The fight for self acceptance is not an easy one, and it’s one I believe no one should have to fight alone. I consider the fact that I was able to get through it to be my greatest accomplishment, and I certainly wouldn’t have been able to do it if it weren’t for finding the zoo community. I should also say that I’ve heard stories from other zoos who’ve suffered through much worse for much longer on their journey to acceptance than I did. That’s why I focus so much on self acceptance. I don’t want anyone to go through the things that I and so many others have. I dream of a world where all zoos can discover their sexuality and be ok with it and themselves. I dream of a world where zoos will no longer have to fight against a mountain of stigma saying that they’re a monster for something they had no choice in.

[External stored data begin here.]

(* ===== verification/GoStruct.v ===== *)
(** * Decoding JSON into Go structs

    What [json.Unmarshal] does when its target is a struct instead of an
    interface: a member goes to the field of its exact name, else to the field
    whose name it matches up to case; unknown members are skipped; [null] leaves
    a field alone (a slice or a map becomes nil); a value of the wrong type is
    remembered as an error, and decoding goes on.  A decoder maps the value and
    the target before to the target after and whether no error was saved.
    Members come in the order of the parsed value, which is that of their
    names; the program's own rows hold no two names that differ only in case. *)
From S2P Require Import Prelude GoStrings GoEncoding GoNet.

(** ** Definitions *)

Abbreviation decoder A := (json → A → A * bool).

(** [foldName], on what can match an ASCII name: besides the case of letters,
    the Kelvin sign is a [k] and the long s an [s]. *)
Definition fold_rune (r : Z) : Z :=
  if (97 <=? r)%Z && (r <=? 122)%Z then (r - 32)%Z
  else if (r =? 8490)%Z then 75%Z else if (r =? 383)%Z then 83%Z else r.
Definition fold_name (s : string) : list Z := map (λ rb, fold_rune rb.1) (runes s).

Definition dec_string : decoder string := λ j s,
  match j with JStr x => (x, true) | JNull => (s, true) | _ => (s, false) end.

(** [strconv.ParseInt(lit, 10, 64)] of a JSON number: the digits of an integer
    literal. *)
Fixpoint parse_digits (acc : Z) (s : string) : option Z :=
  match s with
  | EmptyString => Some acc
  | String c s' => if is_digit c then parse_digits (acc * 10 + (byte_val c - 48)) s' else None
  end.
Definition parse_int (lit : string) : option Z :=
  match lit with
  | String "-" s => n ← parse_digits 0 s; Some (- n)%Z
  | _ => parse_digits 0 lit
  end.
Definition int64_fits (n : Z) : bool := (- 2 ^ 63 <=? n)%Z && (n <? 2 ^ 63)%Z.
Definition dec_int : decoder Z := λ j n,
  match j with
  | JNum lit =>
      match parse_int lit with Some v => if int64_fits v then (v, true) else (n, false) | None => (n, false) end
  | JNull => (n, true)
  | _ => (n, false)
  end.
Definition dec_bool : decoder bool := λ j b,
  match j with JBool x => (x, true) | JNull => (b, true) | _ => (b, false) end.

(** The elements of a slice, over those the slice had. *)
Fixpoint dec_items {A} (zero : A) (d : decoder A) (l : list json) (old : list A) : list A * bool :=
  match l with
  | [] => ([], true)
  | j :: l' =>
      let '(x, ok) := d j (default zero (head old)) in
      let '(xs, ok') := dec_items zero d l' (tail old) in
      (x :: xs, ok && ok')
  end.
(** A slice; [None] is nil. *)
Definition dec_slice {A} (zero : A) (d : decoder A) : decoder (option (list A)) := λ j old,
  match j with
  | JList l => let '(xs, ok) := dec_items zero d l (default [] old) in (Some xs, ok)
  | JNull => (None, true)
  | _ => (old, false)
  end.

(** A [map[string]string]; [None] is nil. *)
Fixpoint dec_entries (l : list (string * json)) (m : gmap string string) : gmap string string * bool :=
  match l with
  | [] => (m, true)
  | (k, v) :: l' =>
      let '(x, ok) := dec_string v "" in
      let '(m', ok') := dec_entries l' (<[k := x]> m) in
      (m', ok && ok')
  end.
Definition dec_map : decoder (option (gmap string string)) := λ j m,
  match j with
  | JObj l => let '(m', ok) := dec_entries l (default ∅ m) in (Some m', ok)
  | JNull => (None, true)
  | _ => (m, false)
  end.

(** A struct, by its fields. *)
Definition field_of {S} (fs : list (string * decoder S)) (name : string) : option (decoder S) :=
  match list_find (λ f, f.1 = name) fs with
  | Some (_, f) => Some f.2
  | None => (λ '(_, f), f.2) <$> list_find (λ f, fold_name f.1 = fold_name name) fs
  end.
Fixpoint dec_members {S} (fs : list (string * decoder S)) (l : list (string * json)) (s : S) : S * bool :=
  match l with
  | [] => (s, true)
  | (k, v) :: l' =>
      let '(s1, ok) := match field_of fs k with Some d => d v s | None => (s, true) end in
      let '(s2, ok') := dec_members fs l' s1 in
      (s2, ok && ok')
  end.
Definition dec_struct {S} (fs : list (string * decoder S)) : decoder S := λ j s,
  match j with JObj l => dec_members fs l s | JNull => (s, true) | _ => (s, false) end.

(** A field, from its getter and setter. *)
Definition field {S A} (name : string) (d : decoder A) (get : S → A) (set : A → S → S) : string * decoder S :=
  (name, λ j s, let '(a, ok) := d j (get s) in (set a s, ok)).

(** [if json.Unmarshal(b, &v) != nil { fail }], for a fresh [v]. *)
Definition decode {S} (d : decoder S) (zero : S) (j : json) : option S :=
  let '(s, ok) := d j zero in if ok then Some s else None.

(** *** Printing *)

Definition enc_strings (l : option (list string)) : json :=
  match l with Some l => JList (map JStr l) | None => JNull end.
Definition enc_map (m : option (gmap string string)) : json :=
  match m with Some m => mk_obj (map (λ '(k, v), (k, JStr v)) (map_to_list m)) | None => JNull end.

(** *** Patterns: the bytes of an ASCII string *)

Fixpoint all_bytes (p : ascii → bool) (s : string) : bool :=
  match s with EmptyString => true | String c s' => p c && all_bytes p s' end.
Definition is_lower (c : ascii) : bool := in_range 97 122 c.
Definition is_alpha (c : ascii) : bool := in_range 97 122 c || in_range 65 90 c.
Definition is_alnum (c : ascii) : bool := is_alpha c || is_digit c.
(** [[a-f0-9]{n}]. *)
Definition is_hex (c : ascii) : bool := is_digit c || in_range 97 102 c.
Definition hex_string (n : nat) (s : string) : bool := (String.length s =? n) && all_bytes is_hex s.
(** One of the bytes of a literal. *)
Definition one_of (chars : string) (c : ascii) : bool := contains_byte c chars.

(** *** [time.Time.UnmarshalJSON] *)

(** The number of days from 1 January of year 1 to a civil date. *)
Definition days_of_civil (y m d : Z) : Z :=
  let y' := (if (m <=? 2)%Z then y - 1 else y)%Z in
  let era := (y' / 400)%Z in
  let yoe := (y' - era * 400)%Z in
  let doy := ((153 * (m + (if (2 <? m)%Z then -3 else 9)) + 2) / 5 + d - 1)%Z in
  let doe := (yoe * 365 + yoe / 4 - yoe / 100 + doy)%Z in
  (era * 146097 + doe - 306)%Z.
Definition leap_year (y : Z) : bool :=
  (y mod 4 =? 0)%Z && (negb (y mod 100 =? 0)%Z || (y mod 400 =? 0)%Z).
Definition days_in (y m : Z) : Z :=
  if (m =? 2)%Z then (if leap_year y then 29 else 28)%Z
  else if bool_decide (m ∈ [4; 6; 9; 11]%Z) then 30%Z else 31%Z.

(** A field of [n] digits in a range. *)
Definition digit_field (n : nat) (lo hi : Z) (s : string) : option (Z * string) :=
  if (n <=? String.length s) && all_bytes is_digit (String.substring 0 n s) then
    v ← parse_digits 0 (String.substring 0 n s);
    if (lo <=? v)%Z && (v <=? hi)%Z then Some (v, String.substring n (String.length s - n) s) else None
  else None.
(** A fraction of a second: the first nine digits count. *)
Definition fraction (s : string) : option (Z * string) :=
  match s with
  | String "." s' =>
      let '(d, r) := span_digits s' in
      if bool_decide (d = "") then None else
      n ← parse_digits 0 (String.substring 0 9 (d +:+ "000000000"));
      Some (n, r)
  | _ => Some (0%Z, s)
  end.
Definition zone_offset (s : string) : option Z :=
  match s with
  | "Z" => Some 0%Z
  | String sign s' =>
      '(h, r) ← digit_field 2 0 23 s';
      r ← strip_prefix ":" r;
      '(m, r) ← digit_field 2 0 59 r;
      let offset := (h * 3600 + m * 60)%Z in
      if bool_decide (r = "") then
        if decide (sign = "+"%char) then Some offset else if decide (sign = "-"%char) then Some (- offset)%Z else None
      else None
  | _ => None
  end.
(** RFC 3339, strictly. *)
Definition time_Parse (s : string) : option time :=
  '(y, r) ← digit_field 4 0 9999 s;
  r ← strip_prefix "-" r;
  '(mo, r) ← digit_field 2 1 12 r;
  r ← strip_prefix "-" r;
  '(d, r) ← digit_field 2 1 (days_in y mo) r;
  r ← strip_prefix "T" r;
  '(h, r) ← digit_field 2 0 23 r;
  r ← strip_prefix ":" r;
  '(mi, r) ← digit_field 2 0 59 r;
  r ← strip_prefix ":" r;
  '(sec, r) ← digit_field 2 0 59 r;
  '(ns, r) ← fraction r;
  off ← zone_offset r;
  Some ((days_of_civil y mo d * 86400 + h * 3600 + mi * 60 + sec - off) * Second + ns)%Z.
Definition dec_time : decoder time := λ j t,
  match j with
  | JStr s => match time_Parse s with Some v => (v, true) | None => (t, false) end
  | JNull => (t, true)
  | _ => (t, false)
  end.

(** *** [base64.StdEncoding] *)

Definition std_val (c : ascii) : option Z :=
  let b := byte_val c in
  if (65 <=? b)%Z && (b <=? 90)%Z then Some (b - 65)%Z
  else if (97 <=? b)%Z && (b <=? 122)%Z then Some (b - 71)%Z
  else if (48 <=? b)%Z && (b <=? 57)%Z then Some (b + 4)%Z
  else if (b =? 43)%Z then Some 62%Z
  else if (b =? 47)%Z then Some 63%Z
  else None.
Fixpoint std_vals (s : string) : option (list Z) :=
  match s with
  | EmptyString => Some []
  | String c s' => v ← std_val c; vs ← std_vals s'; Some (v :: vs)
  end.
(** Without the bytes a condition names. *)
Fixpoint drop_bytes (p : ascii → bool) (s : string) : string :=
  match s with
  | EmptyString => ""
  | String c s' => if p c then drop_bytes p s' else String c (drop_bytes p s')
  end.
(** Line breaks are skipped; the padding is required. *)
Definition std_DecodeString (s : string) : option string :=
  let t := drop_bytes (λ c, bool_decide (c ∈ ["010"; "013"]%char)) s in
  if String.length t mod 4 =? 0 then
    vs ← std_vals (match strip_suffix "==" t with
                   | Some b => b
                   | None => default t (strip_suffix "=" t)
                   end);
    b64_bytes vs
  else None.

(** *** [url.PathEscape] *)

Definition upper_hex (n : Z) : ascii := byte (if (n <? 10)%Z then 48 + n else 55 + n).
Fixpoint url_PathEscape (s : string) : string :=
  match s with
  | EmptyString => ""
  | String c s' =>
      if is_alnum c || one_of "-_.~$&+:=@" c then String c (url_PathEscape s')
      else String "%" (String (upper_hex (byte_val c / 16)) (String (upper_hex (byte_val c mod 16)) (url_PathEscape s')))
  end.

It will take a lot of time and even more work to accomplish, but I believe it’s possible.
What we as a community can do right now is continue to advocate for ourselves and all zoos who come after us. Do what you can with what you have. Even something as simple as talking to people can help advance the cause. If you’re a good artist, the community can always use more! If you’re a good writer, you could write things like skits, poems, or articles like this one. There are so many different things that if I went over them all, I’d need to write a second article. Every little bit helps, and even the simplest things can make a world of difference. It’s important to me that future generations of zoos can accept themselves easier. The mental toll self-hatred exacts is great, and if it can be prevented, then I think we should do everything we can to do so. Thank you for reading, and have a good day.